Sorting string with french accents

nmichaud · September 18, 2012, 6:57am

Hi,

We are building a multilanguage application. In french we need to sort strings. The problem is that the table.sort does not handle french accents.

Does anybody has a solution of how to remove accent before sorting.
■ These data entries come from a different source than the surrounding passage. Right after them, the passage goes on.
(** What opening leaves, wherever it ends. *)
Lemma runs_open options w :
  runs (hidden w) (open_with io path options) w
    (λ p w', p = path ∧ enclosed w' ∧ (∃ v, migrate (versioned io) (applied io) (schema w) = (schema w', Ok v)) ∧
       settings w' = settings_of (wanted options true) (settings w) ∧ is_Some (modes w' !! path) ∧
       ∀ name m, name ∈ store_files path → modes w' !! name = Some m → m = PRIVATE_FILE)
    (λ _, hidden w).
Proof.
  assert (∀ w', enclosed w' → hidden w w') as HI by apply enclosed_hidden.
  unfold open_with. rewrite Hparent, bool_decide_eq_false_2 by done. apply runs_bind.
  eapply (runs_mono _ (hidden w)); [apply runs_as_open, runs_private_directory|done| |by intros ? ? [_ ?]].
  intros [] w1 (Hd1 & Hs1 & Hf1). apply runs_bind, runs_lift; intros ? _; [|by apply HI].
  set (w2 := appears (file_mode io) path w1).
  assert (enclosed w2) as Hd2 by by apply enclosed_appears.
  assert (settings w2 = settings w ∧ schema w2 = schema w ∧ is_Some (modes w2 !! path)) as (Hs2 & Hf2 & Hp2).
  { unfold w2. rewrite appears_modes, bool_decide_eq_true_2 by done. unfold appears. destruct (modes w1 !! path); by split_and!. }
  apply runs_bind, runs_act; [by apply HI|]. apply runs_bind.
  set (w3 := mkWorld (modes w2) (settings_of (wanted options true) (settings w2)) (schema w2)).
  assert (enclosed w3) as Hd3 by exact Hd2.
  enough (runs (hidden w) (as_open (prepare io options true)) w2 (λ _ w', w' = w3) (λ e w', e = OpenFailed ∧ hidden w w')) as Hp.
  2:{ apply runs_as_open, runs_pragmas; [|done]. intros s. split; by apply HI. }
  eapply (runs_mono _ (hidden w)); [exact Hp|done| |by intros ? ? [_ ?]]. intros [] ? ->. clear Hp.
  apply runs_bind. eapply (runs_mono _ (hidden w)); [apply (runs_migrations (hidden w) w3 Hd3 HI)|done| |].
  2:{ intros e w' ?. by apply HI. }
  intros v w4 (Hd4 & Hs4 & Hm4 & Hex4). apply runs_bind.
  eapply (runs_mono _ (hidden w)); [apply runs_as_open, (runs_ensure_all (hidden w)); [|exact Hd4|done]|done| |].
  - intros Hin. by apply (directory_not_file directory).
  - intros [] w' (Hd & Hs & Hf & Hex & _ & Hall). apply runs_ret. split_and!; [done|done| | |by apply Hex, Hex4|done].
    + exists v. by rewrite Hf, <- Hf2.
    + rewrite Hs, Hs4. simpl. by rewrite Hs2.
  - intros e w' [_ ?]. by apply HI.
Qed.
End opening.
(** * rose.opengl.kernel: handle ownership and fallible initialization

    A shallow embedding of the kernel module of the OpenGL template
    (the generic [object] handle wrapper and the five [initialize]
    overloads), together with the properties the specification states
    about resource release, binding restoration, the mipmap chain and
    error propagation.

    The OpenGL implementation is not part of the repository.  It is
    modelled as an arbitrary deterministic [backend]: every call is
    answered as a function of the calls issued so far, and may record
    any number of error flags.  Every call the module issues is kept in
    a trace, newest first. *)

From Stdlib Require Import ZArith List Bool String Lia.
Import ListNotations.
Open Scope Z_scope.

(** ** C integer types *)

Module CTypes.

Definition wrap_unsigned (bits x : Z) : Z := x mod 2 ^ bits.

Definition wrap_signed (bits x : Z) : Z :=
  (x + 2 ^ (bits - 1)) mod 2 ^ bits - 2 ^ (bits - 1).
(** * Service Bus client: sender link lifecycle, delivery settlement and
      the receive guards of the subscription client.

    A shallow embedding of [MessageSender] (src/lib/index.ts) and of
    [SubscriptionClient.receive] / [receiveBatch]
    (src/lib/subscriptionClient.ts).  JavaScript objects are finite maps
    from property names to values, the sender object and the link it
    owns are a record threaded through every operation, promises live in
    a store indexed by their identity, and every call on an external
    collaborator is appended to a trace so that ordering and absence of
    effects can be stated. *)

From Stdlib Require Import ZArith.
From stdpp Require Import base strings gmap option list.

Local Open Scope string_scope.

(** ** JavaScript values *)

Module JS.

Definition Buffer : Type := list Byte.byte.

#[warnings="-register-all"]
Inductive JsVal : Type :=
  | JUndefined
  | JNull
  | JBool (b : bool)
  | JNum (n : Z)
  | JStr (s : string)
  | JBuffer (b : Buffer)
  | JSections (l : list Buffer)      (* rhea's message.data_sections(...) *)
  | JArray (l : list JsVal)
  | JObj (o : gmap string JsVal).

(** ToBoolean, as used by [if (x)] and [!x]. *)
Definition truthy (v : JsVal) : bool :=
  match v with
  | JUndefined | JNull => false
  | JBool b => b
  | JNum n => negb (n =? 0)%Z
  | JStr EmptyString => false
  | JStr _ => true
  | JBuffer _ | JSections _ | JArray _ | JObj _ => true
  end.

(** [typeof v === "object"]. *)
Definition typeof_object (v : JsVal) : bool :=
  match v with
  | JNull | JBuffer _ | JSections _ | JArray _ | JObj _ => true
  | _ => false
  end.

(** [Array.isArray(v)]. *)
Definition isArray (v : JsVal) : bool :=
  match v with JArray _ => true | _ => false end.

(** [o[k]] on an object: a missing property reads as [undefined]. *)
Definition get (o : gmap string JsVal) (k : string) : JsVal :=
  default JUndefined (o !! k).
Any magical recipes?

thanks for your help
Nick [import]uid: 28795 topic_id: 31107 reply_id: 331107[/import]

vovasoft · September 18, 2012, 8:22am

Maybe you should get the byte sum of strings strings:
[lua]local a
local b
local sum = 0
local str = “châtain”
for i=1, string.len(str), 1 do
sum = sum + string.byte(str, i)
end
a = sum
sum = 0
str = “château”
for i=1, string.len(str), 1 do
sum = sum + string.byte(str, i)
end
b = sum
–I think that you will get that a < b[/lua]
http://docs.coronalabs.com/api/library/string/byte.html
http://docs.coronalabs.com/api/library/string/len.html
What do you think ? [import]uid: 138389 topic_id: 31107 reply_id: 124369[/import]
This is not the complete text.